Through Charlie, Stephen Chbosky has created a deeply affecting coming-of-age story, a powerful novel that will spirit you back to those wild and poignant roller coaster days known as growing up.

I loved this book so much, I wish I could go back in time and read it in high school. Even though parts of the story were heartbreaking, Charlie's character pulled me through the story. I loved how the kids were so into Rocky Horror in the book. In college I know a lot of people who loved the movie and even dressed up like the characters on Halloween to perform in front of the screen during a viewing of the film. "The Perks of Being a Wallflower" deals with issues that a lot of teens can relate to. Charlie struggles with coming into his sexuality, while some of his friends struggle with harassment because of their sexual preference. Abuse and drug use are also topics in the book.

The book is written in letters to an anonymous reader that is never revealed in the book, allowing Charlie to be honest about his experiences. The reader gets an intimate look into some of the characters more awkward moments that make up any teenagers life. Music is also used throughout the book to describe Charlie's feelings and emotions.

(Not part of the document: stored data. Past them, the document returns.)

(** * baraj_takip: extraction and normalisation core of [main.py]

    A shallow embedding of the scraping core of the reservoir tracker:
    [parse_percentage], [_sum_row], the fill-level part of [scrape_levels]
    and the forecast extractor [_parse_accu_15day], together with the
    Python built-ins they call ([str.replace], [str.strip], [float], [int],
    [round], the two regular expressions, float arithmetic).

    Python [str] values are sequences of Unicode code points, Python floats
    are IEEE-754 binary64 numbers ([spec_float] at precision 53), Python
    exceptions are an explicit error monad. *)

From Stdlib Require Import ZArith NArith QArith Qabs List Bool Lia String Ascii SpecFloat.
From stdpp Require Import base option list gmap.

Local Open Scope N_scope.

(** ** Python built-ins *)

Module Py.

(** *** Text: [str] is a sequence of code points *)

Abbreviation char := N (only parsing).
Abbreviation str := (list N) (only parsing).

(** Decoder for the UTF-8 bytes of a literal written in this file. *)
Fixpoint utf8_decode (bs : list N) : str :=
  match bs with
  | [] => []
  | b0 :: r0 =>
    if b0 <? 128 then b0 :: utf8_decode r0
    else match r0 with
    | [] => [b0]
    | b1 :: r1 =>
      if b0 <? 224 then ((b0 - 192) * 64 + (b1 - 128)) :: utf8_decode r1
      else match r1 with
      | [] => [b0; b1]
      | b2 :: r2 =>
        if b0 <? 240
        then ((b0 - 224) * 4096 + (b1 - 128) * 64 + (b2 - 128)) :: utf8_decode r2
        else match r2 with
        | [] => [b0; b1; b2]
        | b3 :: r3 =>
          ((b0 - 240) * 262144 + (b1 - 128) * 4096 + (b2 - 128) * 64 + (b3 - 128))
            :: utf8_decode r3
        end
      end
    end
  end.

Definition lit (s : string) : str :=
  utf8_decode (map N_of_ascii (list_ascii_of_string s)).

Definition str_eqb (a b : str) : bool := bool_decide (a = b).

(** [Py_UNICODE_ISSPACE]: the characters [str.strip()] removes. *)
Definition isspace (c : char) : bool :=
  ((9 <=? c) && (c <=? 13)) || ((28 <=? c) && (c <=? 32))
  || (c =? 133) || (c =? 160) || (c =? 5760)
  || ((8192 <=? c) && (c <=? 8202))
  || (c =? 8232) || (c =? 8233) || (c =? 8239) || (c =? 8287) || (c =? 12288).

(** [Py_ISSPACE]: ASCII white space of the C locale. *)
Definition is_c_space (c : char) : bool :=
  (c =? 32) || ((9 <=? c) && (c <=? 13)).

(** First code point of every run of ten decimal digits (general category
    Nd, Unicode 15): each run holds the digits 0 to 9 in order. *)
Definition decimal_runs : list N :=
  [ 0x0030; 0x0660; 0x06F0; 0x07C0; 0x0966; 0x09E6; 0x0A66; 0x0AE6; 0x0B66;
    0x0BE6; 0x0C66; 0x0CE6; 0x0D66; 0x0DE6; 0x0E50; 0x0ED0; 0x0F20; 0x1040;
    0x1090; 0x17E0; 0x1810; 0x1946; 0x19D0; 0x1A80; 0x1A90; 0x1B50; 0x1BB0;
    0x1C40; 0x1C50; 0xA620; 0xA8D0; 0xA900; 0xA9D0; 0xA9F0; 0xAA50; 0xABF0;
    0xFF10; 0x104A0; 0x10D30; 0x11066; 0x110F0; 0x11136; 0x111D0; 0x112F0;
    0x11450; 0x114D0; 0x11650; 0x116C0; 0x11730; 0x118E0; 0x11950; 0x11C50;
    0x11D50; 0x11DA0; 0x11F50; 0x16A60; 0x16AC0; 0x16B50; 0x1D7CE; 0x1D7D8;
    0x1D7E2; 0x1D7EC; 0x1D7F6; 0x1E140; 0x1E2F0; 0x1E4F0; 0x1E950; 0x1FBF0 ].

Fixpoint decimal_in (runs : list N) (c : char) : option Z :=
  match runs with
  | [] => None
  | z :: runs' =>
    if (z <=? c) && (c <=? z + 9) then Some (Z.of_N (c - z))
    else decimal_in runs' c
  end.

(** [Py_UNICODE_TODECIMAL]: the digit value of a decimal character.  The
    class [\d] of [re] and the digits accepted by [int] and [float] are
    exactly the characters for which it is defined. *)
Definition to_decimal (c : char) : option Z := decimal_in decimal_runs c.

Definition isdecimal (c : char) : bool :=
  match to_decimal c with Some _ => true | None => false end.

Definition is_ascii_digit (c : char) : bool := (48 <=? c) && (c <=? 57).

Fixpoint starts_with (p s : str) : bool :=
  match p, s with
  | [], _ => true
  | _ :: _, [] => false
  | a :: p', b :: s' => (a =? b) && starts_with p' s'
  end.

(** [s.replace(old, new)] for a non-empty [old]: [skip] counts the
    characters of an occurrence already replaced. *)
Fixpoint replace_from (old new s : str) (skip : nat) : str :=
  match s with
  | [] => []
  | c :: s' =>
    match skip with
    | S k => replace_from old new s' k
    | O =>
      if starts_with old s
      then new ++ replace_from old new s' (length old - 1)%nat
      else c :: replace_from old new s' O
    end
  end.

Definition replace (old new s : str) : str :=
  match old with
  | [] => new ++ flat_map (fun c => c :: new) s
  | _ :: _ => replace_from old new s O
  end.

Fixpoint lstrip_by (sp : char -> bool) (s : str) : str :=
  match s with
  | [] => []
  | c :: s' => if sp c then lstrip_by sp s' else s
  end.

Definition strip_by (sp : char -> bool) (s : str) : str :=
  rev (lstrip_by sp (rev (lstrip_by sp s))).

(** [s.strip()] *)
Definition strip (s : str) : str := strip_by isspace s.

(** [s[:n]] for a non-negative [n] *)
Definition slice_to {A} (n : nat) (l : list A) : list A := firstn n l.

(** *** Exceptions *)

Inductive exn :=
  | AttributeError
  | ValueError
  | ZeroDivisionError
  | OverflowError
  | IndexError
  | WebDriverException.

Inductive result (A : Type) :=
  | Ok (a : A)
  | Raise (e : exn).
Arguments Ok {A} a.
Arguments Raise {A} e.

Definition bind {A B} (r : result A) (k : A -> result B) : result B :=
  match r with
  | Ok a => k a
  | Raise e => Raise e
  end.

#[global] Instance result_bind : MBind result := fun A B k r => bind r k.
#[global] Instance result_ret : MRet result := fun A a => Ok a.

Readers can get a greater understanding of Charlie's feelings by listening to the music he describes in the book. Through Chbosky's storytelling, an introverted teen like Charlie is able to share his inner most feelings with the reader.

Even though I would recommend this book to most teens, I do warn that it does have difficult content and use mature language. It may not be for everyone, but I think most teens will relate to the characters in this book.


  1. This sounds really good - thanks for the review - I would like to read this.

  2. I loved this book one of my favorites-great review :)

  3. Thanks Sheila and Caitlin. It really is a must read!